[Records for this exercise — start]
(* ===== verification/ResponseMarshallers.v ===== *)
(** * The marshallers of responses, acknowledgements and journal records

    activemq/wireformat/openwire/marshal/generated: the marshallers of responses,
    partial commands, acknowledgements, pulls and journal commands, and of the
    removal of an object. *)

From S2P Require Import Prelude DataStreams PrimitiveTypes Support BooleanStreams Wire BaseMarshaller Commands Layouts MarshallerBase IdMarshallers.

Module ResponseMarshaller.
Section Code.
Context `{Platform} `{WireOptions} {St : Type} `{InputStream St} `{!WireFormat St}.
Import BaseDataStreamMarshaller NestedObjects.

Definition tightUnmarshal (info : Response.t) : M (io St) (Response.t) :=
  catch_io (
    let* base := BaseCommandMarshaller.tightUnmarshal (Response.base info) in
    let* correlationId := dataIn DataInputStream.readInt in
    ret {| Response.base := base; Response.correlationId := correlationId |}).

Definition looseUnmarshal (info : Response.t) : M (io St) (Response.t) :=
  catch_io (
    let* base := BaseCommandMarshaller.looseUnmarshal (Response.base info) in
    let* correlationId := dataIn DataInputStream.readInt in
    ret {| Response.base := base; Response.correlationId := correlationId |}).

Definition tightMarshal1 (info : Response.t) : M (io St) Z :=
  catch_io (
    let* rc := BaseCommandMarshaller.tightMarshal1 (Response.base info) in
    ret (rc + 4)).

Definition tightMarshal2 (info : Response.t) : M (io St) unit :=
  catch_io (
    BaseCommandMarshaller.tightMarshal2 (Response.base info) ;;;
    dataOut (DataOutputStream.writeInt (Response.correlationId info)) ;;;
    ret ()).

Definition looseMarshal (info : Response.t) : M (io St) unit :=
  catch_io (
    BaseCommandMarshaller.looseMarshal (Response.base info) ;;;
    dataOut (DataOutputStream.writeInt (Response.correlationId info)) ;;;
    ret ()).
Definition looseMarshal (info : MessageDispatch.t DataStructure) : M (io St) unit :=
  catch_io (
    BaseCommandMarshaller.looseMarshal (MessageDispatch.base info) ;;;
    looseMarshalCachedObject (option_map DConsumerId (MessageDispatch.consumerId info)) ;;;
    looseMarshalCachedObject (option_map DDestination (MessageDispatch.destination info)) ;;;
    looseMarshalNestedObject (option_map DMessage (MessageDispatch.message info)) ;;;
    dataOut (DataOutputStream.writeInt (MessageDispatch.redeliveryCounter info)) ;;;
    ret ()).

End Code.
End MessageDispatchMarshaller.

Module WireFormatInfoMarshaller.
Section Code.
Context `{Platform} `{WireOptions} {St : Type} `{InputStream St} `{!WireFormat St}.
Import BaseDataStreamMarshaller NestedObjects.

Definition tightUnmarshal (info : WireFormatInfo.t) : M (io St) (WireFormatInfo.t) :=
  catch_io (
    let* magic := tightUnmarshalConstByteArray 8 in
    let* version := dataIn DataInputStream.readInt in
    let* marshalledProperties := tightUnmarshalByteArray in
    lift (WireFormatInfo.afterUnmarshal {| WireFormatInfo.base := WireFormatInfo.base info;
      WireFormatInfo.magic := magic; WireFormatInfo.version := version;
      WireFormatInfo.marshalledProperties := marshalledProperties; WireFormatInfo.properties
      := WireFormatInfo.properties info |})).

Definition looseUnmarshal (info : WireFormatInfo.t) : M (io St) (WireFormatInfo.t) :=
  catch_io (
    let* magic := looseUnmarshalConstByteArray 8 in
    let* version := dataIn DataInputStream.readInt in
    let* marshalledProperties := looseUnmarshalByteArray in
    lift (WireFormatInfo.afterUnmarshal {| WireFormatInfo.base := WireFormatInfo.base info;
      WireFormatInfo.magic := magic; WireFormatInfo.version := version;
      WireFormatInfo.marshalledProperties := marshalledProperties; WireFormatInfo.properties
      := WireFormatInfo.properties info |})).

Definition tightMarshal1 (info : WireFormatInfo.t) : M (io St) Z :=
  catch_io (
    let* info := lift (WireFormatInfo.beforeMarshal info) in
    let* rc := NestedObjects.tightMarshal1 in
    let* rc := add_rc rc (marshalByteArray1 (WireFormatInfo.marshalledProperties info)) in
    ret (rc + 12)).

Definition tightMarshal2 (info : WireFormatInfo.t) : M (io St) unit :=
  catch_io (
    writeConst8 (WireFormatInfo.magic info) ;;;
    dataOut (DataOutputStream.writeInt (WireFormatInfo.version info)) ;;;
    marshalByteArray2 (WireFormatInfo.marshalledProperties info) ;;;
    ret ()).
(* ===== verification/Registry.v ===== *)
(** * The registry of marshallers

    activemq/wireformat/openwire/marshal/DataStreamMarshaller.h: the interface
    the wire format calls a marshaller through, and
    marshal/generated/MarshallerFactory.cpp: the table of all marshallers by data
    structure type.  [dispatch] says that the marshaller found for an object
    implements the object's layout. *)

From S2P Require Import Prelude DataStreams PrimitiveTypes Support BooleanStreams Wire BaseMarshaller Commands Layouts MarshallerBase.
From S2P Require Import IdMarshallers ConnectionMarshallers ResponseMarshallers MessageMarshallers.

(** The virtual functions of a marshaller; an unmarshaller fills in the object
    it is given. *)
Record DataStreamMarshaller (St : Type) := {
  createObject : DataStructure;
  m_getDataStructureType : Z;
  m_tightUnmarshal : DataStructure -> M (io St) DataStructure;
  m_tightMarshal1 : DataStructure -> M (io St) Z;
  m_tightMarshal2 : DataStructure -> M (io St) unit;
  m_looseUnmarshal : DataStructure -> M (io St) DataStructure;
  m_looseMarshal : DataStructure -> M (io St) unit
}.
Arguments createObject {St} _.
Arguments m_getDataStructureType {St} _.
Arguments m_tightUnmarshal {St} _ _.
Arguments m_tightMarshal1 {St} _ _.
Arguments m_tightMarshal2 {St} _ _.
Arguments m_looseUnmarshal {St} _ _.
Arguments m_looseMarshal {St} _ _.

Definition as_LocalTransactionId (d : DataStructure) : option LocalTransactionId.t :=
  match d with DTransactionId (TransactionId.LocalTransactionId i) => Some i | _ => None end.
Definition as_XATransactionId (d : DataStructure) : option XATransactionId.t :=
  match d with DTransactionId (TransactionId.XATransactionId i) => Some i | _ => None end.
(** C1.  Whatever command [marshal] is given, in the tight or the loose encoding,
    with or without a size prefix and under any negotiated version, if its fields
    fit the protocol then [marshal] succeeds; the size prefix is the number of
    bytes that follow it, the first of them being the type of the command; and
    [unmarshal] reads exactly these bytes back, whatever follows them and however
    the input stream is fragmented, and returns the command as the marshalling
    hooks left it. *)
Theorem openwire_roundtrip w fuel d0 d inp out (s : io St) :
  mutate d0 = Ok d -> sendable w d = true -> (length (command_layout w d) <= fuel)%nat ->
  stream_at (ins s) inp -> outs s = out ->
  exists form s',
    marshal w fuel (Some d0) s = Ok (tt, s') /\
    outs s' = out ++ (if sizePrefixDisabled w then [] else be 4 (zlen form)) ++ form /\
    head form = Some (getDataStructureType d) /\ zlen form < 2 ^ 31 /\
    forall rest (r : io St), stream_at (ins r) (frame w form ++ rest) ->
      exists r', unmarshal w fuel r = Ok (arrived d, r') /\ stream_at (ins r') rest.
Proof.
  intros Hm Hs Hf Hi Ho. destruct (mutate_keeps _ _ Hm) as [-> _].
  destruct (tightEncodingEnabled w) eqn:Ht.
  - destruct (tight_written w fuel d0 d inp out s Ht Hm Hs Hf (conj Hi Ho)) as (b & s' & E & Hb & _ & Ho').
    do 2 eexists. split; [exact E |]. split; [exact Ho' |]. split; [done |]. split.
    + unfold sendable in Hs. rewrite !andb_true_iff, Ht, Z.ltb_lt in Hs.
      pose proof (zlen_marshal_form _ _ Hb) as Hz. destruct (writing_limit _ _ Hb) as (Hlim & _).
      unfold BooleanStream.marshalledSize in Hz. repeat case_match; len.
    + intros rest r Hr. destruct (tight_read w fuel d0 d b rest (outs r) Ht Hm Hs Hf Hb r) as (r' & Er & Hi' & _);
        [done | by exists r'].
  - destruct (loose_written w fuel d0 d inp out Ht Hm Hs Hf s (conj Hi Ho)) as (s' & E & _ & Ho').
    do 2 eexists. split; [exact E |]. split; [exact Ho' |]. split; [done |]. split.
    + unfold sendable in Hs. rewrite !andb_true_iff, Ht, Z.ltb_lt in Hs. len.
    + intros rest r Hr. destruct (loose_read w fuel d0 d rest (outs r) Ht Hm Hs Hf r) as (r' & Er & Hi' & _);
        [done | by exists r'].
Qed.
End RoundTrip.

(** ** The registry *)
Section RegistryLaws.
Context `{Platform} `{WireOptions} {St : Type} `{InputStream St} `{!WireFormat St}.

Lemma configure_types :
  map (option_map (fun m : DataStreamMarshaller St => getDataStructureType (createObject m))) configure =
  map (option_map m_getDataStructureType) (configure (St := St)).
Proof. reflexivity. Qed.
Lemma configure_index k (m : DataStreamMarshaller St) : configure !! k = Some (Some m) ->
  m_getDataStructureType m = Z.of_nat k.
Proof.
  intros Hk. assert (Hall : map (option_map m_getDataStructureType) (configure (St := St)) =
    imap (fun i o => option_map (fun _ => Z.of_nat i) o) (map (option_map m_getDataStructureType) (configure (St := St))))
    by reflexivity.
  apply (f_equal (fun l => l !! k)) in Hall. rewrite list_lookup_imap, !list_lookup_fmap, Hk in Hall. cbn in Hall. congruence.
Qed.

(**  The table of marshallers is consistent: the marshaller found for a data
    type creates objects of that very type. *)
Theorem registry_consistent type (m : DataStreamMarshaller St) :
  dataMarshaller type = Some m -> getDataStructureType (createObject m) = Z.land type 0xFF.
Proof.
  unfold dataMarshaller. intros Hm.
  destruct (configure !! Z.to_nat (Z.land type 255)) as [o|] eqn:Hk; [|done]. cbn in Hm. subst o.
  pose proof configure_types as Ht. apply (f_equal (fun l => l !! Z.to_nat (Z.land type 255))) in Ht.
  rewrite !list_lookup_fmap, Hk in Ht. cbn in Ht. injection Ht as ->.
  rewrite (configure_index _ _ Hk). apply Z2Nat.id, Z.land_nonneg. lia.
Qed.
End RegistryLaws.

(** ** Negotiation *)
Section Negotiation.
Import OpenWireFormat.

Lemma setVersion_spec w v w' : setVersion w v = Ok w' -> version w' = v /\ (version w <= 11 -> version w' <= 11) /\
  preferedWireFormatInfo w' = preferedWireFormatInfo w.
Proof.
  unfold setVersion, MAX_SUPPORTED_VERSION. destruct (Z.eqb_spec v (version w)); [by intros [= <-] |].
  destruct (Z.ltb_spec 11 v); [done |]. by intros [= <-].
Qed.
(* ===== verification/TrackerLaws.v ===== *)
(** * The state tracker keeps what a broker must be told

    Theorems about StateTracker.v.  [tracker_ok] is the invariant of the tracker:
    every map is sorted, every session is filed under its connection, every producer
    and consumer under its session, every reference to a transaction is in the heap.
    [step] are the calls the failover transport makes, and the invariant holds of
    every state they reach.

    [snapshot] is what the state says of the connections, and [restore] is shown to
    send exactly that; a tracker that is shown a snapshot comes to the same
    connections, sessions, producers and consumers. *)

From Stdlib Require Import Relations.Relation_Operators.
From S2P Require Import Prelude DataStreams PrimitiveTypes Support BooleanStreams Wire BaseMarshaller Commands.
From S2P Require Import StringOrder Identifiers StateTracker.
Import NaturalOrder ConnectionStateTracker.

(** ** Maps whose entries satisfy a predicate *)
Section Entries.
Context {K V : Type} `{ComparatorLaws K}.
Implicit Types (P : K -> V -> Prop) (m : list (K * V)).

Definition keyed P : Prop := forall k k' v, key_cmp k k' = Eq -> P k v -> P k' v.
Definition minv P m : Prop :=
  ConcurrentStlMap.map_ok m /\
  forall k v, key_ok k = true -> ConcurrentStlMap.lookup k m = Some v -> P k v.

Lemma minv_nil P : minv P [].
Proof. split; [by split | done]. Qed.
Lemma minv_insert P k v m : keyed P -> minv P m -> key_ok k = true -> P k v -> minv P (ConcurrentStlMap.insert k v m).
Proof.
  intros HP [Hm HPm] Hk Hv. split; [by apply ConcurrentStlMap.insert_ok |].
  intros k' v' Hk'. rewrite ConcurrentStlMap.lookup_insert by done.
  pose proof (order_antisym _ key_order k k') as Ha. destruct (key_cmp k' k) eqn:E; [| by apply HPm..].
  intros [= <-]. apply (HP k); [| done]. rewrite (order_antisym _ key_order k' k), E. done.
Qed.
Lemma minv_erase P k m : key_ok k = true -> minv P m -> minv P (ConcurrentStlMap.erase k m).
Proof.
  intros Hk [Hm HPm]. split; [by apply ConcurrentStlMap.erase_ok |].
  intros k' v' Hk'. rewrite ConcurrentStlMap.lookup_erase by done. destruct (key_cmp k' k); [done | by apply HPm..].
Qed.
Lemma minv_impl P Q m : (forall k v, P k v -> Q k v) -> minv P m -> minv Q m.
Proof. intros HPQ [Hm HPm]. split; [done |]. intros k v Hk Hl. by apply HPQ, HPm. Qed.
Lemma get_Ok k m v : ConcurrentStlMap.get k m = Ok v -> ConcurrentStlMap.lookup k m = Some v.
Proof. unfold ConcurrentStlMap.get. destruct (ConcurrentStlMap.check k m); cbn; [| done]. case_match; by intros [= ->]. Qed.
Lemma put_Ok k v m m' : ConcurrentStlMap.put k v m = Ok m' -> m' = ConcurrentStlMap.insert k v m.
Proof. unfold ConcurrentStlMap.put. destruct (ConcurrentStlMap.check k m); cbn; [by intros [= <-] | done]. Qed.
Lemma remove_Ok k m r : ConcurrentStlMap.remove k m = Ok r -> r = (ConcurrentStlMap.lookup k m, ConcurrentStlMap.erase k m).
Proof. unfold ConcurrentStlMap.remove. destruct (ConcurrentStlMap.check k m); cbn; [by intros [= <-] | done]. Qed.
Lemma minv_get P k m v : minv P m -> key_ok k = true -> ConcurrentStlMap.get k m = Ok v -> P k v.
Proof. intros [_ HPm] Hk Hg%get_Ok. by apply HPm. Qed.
[Records for this exercise — finish]
→ How to complete this task: Where a line of the listing contains "RegistryLaws", count it; your answer must be only the resulting number.

→ Result of the task: 2